Tropes used in Big Miracle include:
  • Billing Displacement: Drew Barrymore is billed first but John Krasinski plays the main character.
  • Cutting the Knot: Rachel cuts through the politics with naked threats and bullying.
  • Defrosting Ice Queen: Rachel seems to get nicer throughout to the film, from a straw Granola Girl earlier on to a more likeable and less reckless character by the end.
  • The Eighties: It's set one month before the 1988 election, with the events either helping or hurting leaving President Reagan's environmental record. Despite this, the characters' appearances were all updated to the 2010's, most notably the National Guard colonel and the two Minnesotan brother-in-law businessmen.
  • Enemy Mine: Greenpeace and Big Oil, working together to save the whales.
  • The Great White North: One of the most realistic depictions with the Inupiat struggling to cope with a relatively normal situation blown up into a media circus. In that situation, they feel they have to massage their response to keep the world public from turning on them.
  • Grey and Gray Morality: All over the place, and almost everyone has a different perspective.
  • Granola Girl: Rachel
  • Honest John's Dealership: The young Inupiat boy takes advantage of the situation through a number of quick sales to unprepared tourists ($20 for a piece of cardboard to insulate their feet from the ice, for example).

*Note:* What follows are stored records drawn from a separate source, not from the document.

(** * pcpd: the mapping store, the identifier allocator and the packet macros

    A shallow embedding of [api/pcp.c], [pcpd/packets_pcp.h] and the
    daemon's [process_map_request], followed by the properties of the
    mapping lifecycle that the specification states about them.

    Conventions.
    - C integers are values of [Z]; every conversion to a fixed-width type is
      written out ([C.int], [C.u_int32_t], ...).
    - The Apteryx database is a finite map from paths to stored values.
    - Every call of [time (NULL)] is an input of the operation that makes
      it. [pcp_mapping_add] calls it twice, so it takes two readings, [now]
      and [now']; the other operations call it once.
    - The code is read as single-threaded; [callback_lock] is not modelled. *)

From Stdlib Require Import ZArith Lia List Sorted.
From stdpp Require Import base gmap strings pretty list fin_maps fin_sets.

Open Scope Z_scope.

(** ** Fixed-width C integers *)
Module C.

Definition INT_MAX : Z := 2147483647.

(** Conversion to [int] / [int32_t]: two's-complement wrap-around. *)
Definition int (z : Z) : Z := (z + 2147483648) mod 4294967296 - 2147483648.

Definition u_int32_t (z : Z) : Z := z mod 4294967296.
Definition u_int16_t (z : Z) : Z := z mod 65536.
Definition u_int8_t (z : Z) : Z := z mod 256.
(** * An in-memory key/value store with scalar entries and LIFO queues

    Shallow embedding of [server.go]: the [Datastore] (a map from keys to
    [Data] entries), its operations [Set], [Get], [QPush], [QPop] and
    [BQPop], the validators, the command parser and the dispatcher
    [HandleCommand], followed by the properties of the specification that
    were checked against them.

    Conventions of the embedding.
    - Go strings are byte sequences; they are Rocq [string]s (lists of
      8-bit [ascii]), so [len] is [String.length] and slicing is by byte.
    - [int] and [time.Duration] are 64-bit; they are [Z] with the
      wrap-around [wrap64] written where the code multiplies.
    - [time.Time] is a [Z]: nanoseconds since the zero [Time], so that
      [IsZero t] is [t = 0].  Every operation that reads [time.Now()] takes
      the reading as an argument [now].
    - [map[string]*Data] is a [gmap string Data].  Every key owns the
      pointer stored under it (each [&Data{...}] is stored under one key
      only), so an update through the pointer is an update of the map at
      that key.
    - The mutex only serialises whole operations; one operation is one
      function from store to store. *)

From Stdlib Require Import ZArith String Ascii List Bool Lia.
From Stdlib Require Import Floats.SpecFloat.
From stdpp Require Import base option list gmap strings.

Local Open Scope string_scope.
Local Open Scope list_scope.
Local Open Scope Z_scope.

(** ** Numbers, durations and instants *)

(** An [int64] result that left the range wraps around. *)
Definition wrap64 (z : Z) : Z := (z + 2 ^ 63) mod 2 ^ 64 - 2 ^ 63.

Definition Duration := Z.
Definition Time := Z.

Definition Nanosecond : Duration := 1.
Definition Millisecond : Duration := 1000000.
Definition Second : Duration := 1000000000.

(** The zero value of [time.Time] and the methods used by the store. *)
Definition Time_zero : Time := 0.
Definition IsZero (t : Time) : bool := t =? 0.
Definition Add (t : Time) (d : Duration) : Time := t + d.
Definition Before (t u : Time) : bool := t <? u.
Definition After (t u : Time) : bool := t >? u.

(** ** HTTP status codes *)

Definition StatusOK : Z := 200.
Definition StatusBadRequest : Z := 400.
Definition StatusNotFound : Z := 404.
Definition StatusConflict : Z := 409.
Lemma prune1_length (n : Z) (row : list entry) :
  0 ≤ n ≤ Z.of_nat (length row) → Forall (λ e : entry, 0 ≤ e.2) row →
  length (prune1 n row) = Z.to_nat n.
Proof.
  intros Hn Hrow.
  destruct (prune1_pruned_row n row Hn Hrow) as (kept & _ & Hk & HF & _).
  apply Forall2_length in HF. lia.
Qed.

Lemma prune1_nonneg (n : Z) (row : list entry) :
  0 ≤ n → Forall (λ e : entry, 0 ≤ e.2) row →
  Forall (λ e : entry, 0 ≤ e.2) (prune1 n row).
Proof.
  intros Hn Hrow. pose proof (prune1_drop n row Hn Hrow) as HF.
  simpl in HF. apply Forall_forall. intros e He.
  apply list_elem_of_lookup in He as [p Hp].
  destruct (Forall2_lookup_r _ _ _ _ _ HF Hp) as (i & _ & Hi).
  eapply Forall_lookup_1 in Hrow; [|exact Hi]. done.
Qed.

Lemma StronglySorted_sublist {A} (R : relation A) (l1 l2 : list A) :
  l1 `sublist_of` l2 → StronglySorted R l2 → StronglySorted R l1.
Proof.
  induction 1 as [|x l1 l2 Hsub IH|x l1 l2 Hsub IH]; intros Hs; [done| |].
  - apply StronglySorted_inv in Hs as [Hs Hall]. constructor; [auto|].
    apply Forall_forall. intros y Hy.
    eapply Forall_forall in Hall; [exact Hall|].
    by eapply elem_of_sublist.
  - apply StronglySorted_inv in Hs as [Hs _]. auto.
Qed.

Lemma prune1_columns (n : Z) (row : list entry) :
  (prune1 n row).*1 `sublist_of` row.*1.
Proof.
  unfold prune1. rewrite shift_columns.
  etrans; [apply fmap_sublist, sublist_filter|].
  rewrite fst_zip, shift_columns; [done|].
  by rewrite length_zero_far, !length_fmap.
Qed.

Lemma prune1_sorted (n : Z) (row : list entry) :
  sorted_columns row → sorted_columns (prune1 n row).
Proof. apply StronglySorted_sublist, prune1_columns. Qed.

End pruning.

(** ** [get_indices] on distance matrices *)

Lemma nonneg_row (D : csr) i row :
  nonneg D → D !! i = Some row → Forall (λ e : entry, 0 ≤ e.2) row.
Proof. intros HD Hrow. by eapply Forall_lookup_1 in HD. Qed.

(** The rows of a distance matrix once canonical, each with what the
    function keeps of it. *)
Lemma get_indices_canonical {AS : ArgSort} {CK : ConnectivityKernel}
    (dist : csr) k mode_neighbors indices D :
  nonneg dist →
  get_indices dist k mode_neighbors = Some (indices, D) →
  ∃ n, effective_neighbors (length <$> canonical dist) k = Some n
       ∧ 1 ≤ n
       ∧ Forall (λ row : list entry, n ≤ Z.of_nat (length row))
                (canonical dist)
       ∧ D = prune1 n <$> canonical dist
       ∧ neighbor_indices mode_neighbors n D = Some indices.
Proof.
  intros HD. rewrite get_indices_rows by done.
  destruct (effective_neighbors (length <$> canonical dist) k) as [n|]
    eqn:Hn; [|done].
  cbn [mbind option_bind].
  destruct (neighbor_indices mode_neighbors n (prune1 n <$> canonical dist))
    as [ix|] eqn:Hix; [|done].
  cbn [mbind option_bind]. intros [= <- <-].
  pose proof (neighbor_indices_pos _ _ _ _ Hix) as Hpos.
  exists n. split; [done|]. split; [lia|].
  apply effective_neighbors_le in Hn as (_ & Hle & _). done.
Qed.

Lemma prune1_rows_pruned {AS : ArgSort} (dist : csr) (n : Z) :
  nonneg dist → 1 ≤ n →
  Forall (λ row : list entry, n ≤ Z.of_nat (length row)) dist →
  Forall2 (pruned_row (Z.to_nat n)) dist (prune1 n <$> dist).
Proof.
  intros HD Hpos Hle.
  apply Forall2_fmap_r, Forall_Forall2_diag, Forall_forall.
  intros row Hrow. apply list_elem_of_lookup in Hrow as [i Hi].
  apply prune1_pruned_row; [|by eapply nonneg_row].
  eapply Forall_lookup_1 in Hle; [|exact Hi]. simpl in Hle. lia.
Qed.




(** On a distance matrix with at least one row and no empty row, and for a
    positive count (or none), the default mode returns. *)
Lemma get_indices_returns {AS : ArgSort} {CK : ConnectivityKernel}
    (dist : csr) (k : option Z) :
  dist ≠ [] → nonneg dist →
  Forall (λ row : list entry, row ≠ []) dist →
  (∀ k', k = Some k' → 1 ≤ k') →
  is_Some (get_indices dist k Distances).
Proof.
  intros Hne HD Hrows Hk. rewrite get_indices_rows by done.
  pose proof (canonical_nonneg dist HD) as HD1.
  destruct (effective_neighbors (length <$> canonical dist) k) as [n|] eqn:Hn.
  2:{ unfold effective_neighbors in Hn. by destruct dist. }
  assert (1 ≤ n) as Hpos.
  { unfold effective_neighbors in Hn.
    destruct (min_list (length <$> canonical dist)) as [m|] eqn:Hm; [|done].
    apply min_list_spec in Hm as [_ Hm].
    apply list_elem_of_fmap in Hm as (row1 & -> & Hrow1).
    apply list_elem_of_fmap in Hrow1 as (row & -> & Hrow).
    eapply Forall_forall in Hrows; [|exact Hrow].
    assert (1 ≤ Z.of_nat (length (canonical_row row))).
    { destruct (canonical_row row) eqn:Hc; simpl; [|lia].
      apply (proj1 (canonical_row_nil row)) in Hc. done. }
    simpl in Hn. injection Hn as <-. destruct k as [k'|]; [|done].
    specialize (Hk k' eq_refl). lia. }
  apply effective_neighbors_le in Hn as (_ & Hle & _).
  cbn [mbind option_bind]. unfold neighbor_indices.
  rewrite csr_indices_join, reshape_join; [by eexists|lia|].
  apply Forall_fmap, Forall_fmap, Forall_forall. intros row Hrow.
  unfold compose. rewrite length_fmap.
  apply list_elem_of_lookup in Hrow as [i Hi].
  apply prune1_length; [|by eapply nonneg_row].
  eapply Forall_lookup_1 in Hle; [|exact Hi]. simpl in Hle. lia.
Qed.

Adam even calls him Gordon Gekko at one point.
  • Jerk with a Heart of Gold:
    • J.W. Though he's in it for the publicity, he respects Rachel's determination to help the whales get to safety and thinks about both sides of the spectrum.
    • Rachel: Though she's dedicated to saving the whales and probably the only one involved in the affair who doesn't (personally) have an ulterior motive, she's also extremely self-righteous, tactless, and thinks nothing about bullying, threatening people and running smear campaigns to get the whales out.
  • Magical Native American: Subverted in that the Elder Inupiat character understands not only the ways of nature, but the intense political nightmare the community would face if they harvested the whales with all the media watching.
  • Ramming Always Works: The Soviet icebreaker crew risks damaging the ship by ramming the ice wall with three tries of increasing force.
  • Sliding Scale of Idealism Versus Cynicism: Almost everyone involved is doing this extraordinary act of kindness for their own self-interested agendas, at least at first.